Update needs a filter and an update operator like $set:

db.users.updateOne(
  { name: "Omar" },
  { $set: { age: 31, city: "Jeddah" } }     // sets fields; adds city if absent
)

db.users.updateMany(
  { roles: "editor" },
  { $set: { active: true } }
)

$set adds or changes fields. $inc increments a number; $push appends to an array. Delete:

db.users.deleteOne({ name: "Sara" })
db.users.deleteMany({ active: false })

Be careful: find({}), updateMany({}, ...), and deleteMany({}) with an empty filter touch every document.

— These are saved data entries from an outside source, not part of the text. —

Lemma state_of_ok b l cs : chain cd b l → chain_state l = Some cs → chain_ok b l cs.
Proof using OL RL BL.
  intros Hl. revert cs. induction Hl as [|b p l Hp Hl IH]; intros cs E; [injection E as <-; apply genesis_ok|].
  pose proof E as E0. rewrite (chain_state_cons _ _ _ Hl) in E. destruct (chain_state l) as [csp|] eqn:Es; [|done]. specialize (IH _ eq_refl).
  destruct (chain_step_cases _ _ _ _ E) as (ctx & mint & o & Ectx & Hc & Hm & Ha & Hpool & Hn & Hr & Hlog).
  assert (ctx_facts csp b ctx) as Hf by (destruct (chain_ctx_ok csp b p Hp) as (ctx' & E' & Hf); rewrite Ectx in E'; by injection E' as <-).
  destruct (chain_block_wf csp b ctx mint Hf Hm) as [Hwf Hnb]. destruct (chain_step_supply p l csp b ctx mint o cs Hp Hl Es IH Ectx Hf Hc Hm Ha Hpool) as (Hca & Hlo & Hpo & Hsu).
  assert (b ≠ genesis cd) as Hbg by (intros ->; rewrite (rl_genesis cd) in Hp; done).
  split; [| | |done|done|done|done].
  - rewrite Hn. exact (reference_step sha256 _ _ _ _ _ _ (co_reference _ _ _ IH) Hwf Hnb Ha).
  - intros h r. rewrite Hr, !elem_of_cons, (co_roots _ _ _ IH). split.
    + intros [[= -> ->]|(H1 & H2 & H3)]; [|by auto]. split; [by left|]. split; [exact Hbg|]. exists cs. split; [|done]. exists (b :: l). split; [by econstructor|exact E0].
    + intros ([->|H1] & H2 & csh & H3 & ->); [left|right; by eauto]. f_equal. f_equal. apply (state_of_unique b); [exact H3|]. exists (b :: l). split; [by econstructor|exact E0].
  - rewrite Hlog. destruct (post_fork cd fp b) eqn:Hpf; [|by right]. pose proof (bl_height (fp := fp) _ _ (chain_cons _ _ _ _ Hp Hl)) as Hh. cbn [length] in Hh.
    destruct (append_parent p l csp (mkWindowEntry b p (cs_root cs) (blue_score cd b)) IH) as (log & -> & Hw & Hcount); [|done].
    destruct (chain_head _ _ _ Hl) as [? ->]. cbn [length] in *. lia.
Qed.
End states.

Arguments state_of_unique {_ _ _ _ _ _ _ _ _ _ _}.
Arguments state_of_genesis {_ _ _ _ _ _ _ _ _}.
Arguments state_of_step {_ _ _ _ _ _ _ _ _ _ _}.
Arguments state_of_parent {_ _ _ _ _ _ _ _ _ _ _}.
Arguments state_of_chain {_ _ _ _ _ _ _ _ _ _ _}.
Arguments state_of_ok {_ _ _ _ _ _ _ _ _ _ _ _ _}.
Arguments append_parent {_ _ _ _ _ _ _ _ _ _}.
Arguments chain_step_cases {_ _ _ _ _ _ _ _ _}.
Arguments co_reference {_ _ _ _ _ _ _ _ _ _}.
Arguments co_roots {_ _ _ _ _ _ _ _ _ _}.
Arguments co_log {_ _ _ _ _ _ _ _ _ _}.
Arguments co_carry {_ _ _ _ _ _ _ _ _ _}.
Arguments co_lost {_ _ _ _ _ _ _ _ _ _}.
Arguments co_pool {_ _ _ _ _ _ _ _ _ _}.
Arguments co_supply {_ _ _ _ _ _ _ _ _ _}.
Arguments cf_txs {_ _ _}.
Arguments cf_scan {_ _ _}.
Arguments cf_kept {_ _ _}.
Arguments scan_block_ok {_ _ _ _ _ _}.
Arguments archive_rebuilds {_ _ _ _ _ _}.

Always double-check your filter before an update or delete.

8. Operating notes

  • Service: sudo systemctl status mongod, logs in /var/log/mongodb/mongod.log.
  • Default port 27017; in production/lab, enable authentication and create an app user (least privilege, one db per app — same rule as the SQL lesson).
  • Back up with mongodump, restore with mongorestore.

Dig deeper

Search terms

  • mongodb document model vs relational explained
  • when to use nosql vs sql database
  • mongosh crud tutorial insertOne find updateOne
  • install mongodb ubuntu official guide
  • mongodb query operators $gt $set $push

Check yourself

  1. What MongoDB concept corresponds to a relational table, and what corresponds to a row?
  2. Give one situation where a document database fits well and one where a relational database is the better choice.
  3. What command switches to (and lazily creates) a database in mongosh?
  4. Write a query that finds all users whose age is greater than 28.
  5. Why must an update use an operator like $set, and what is the danger of deleteMany({})?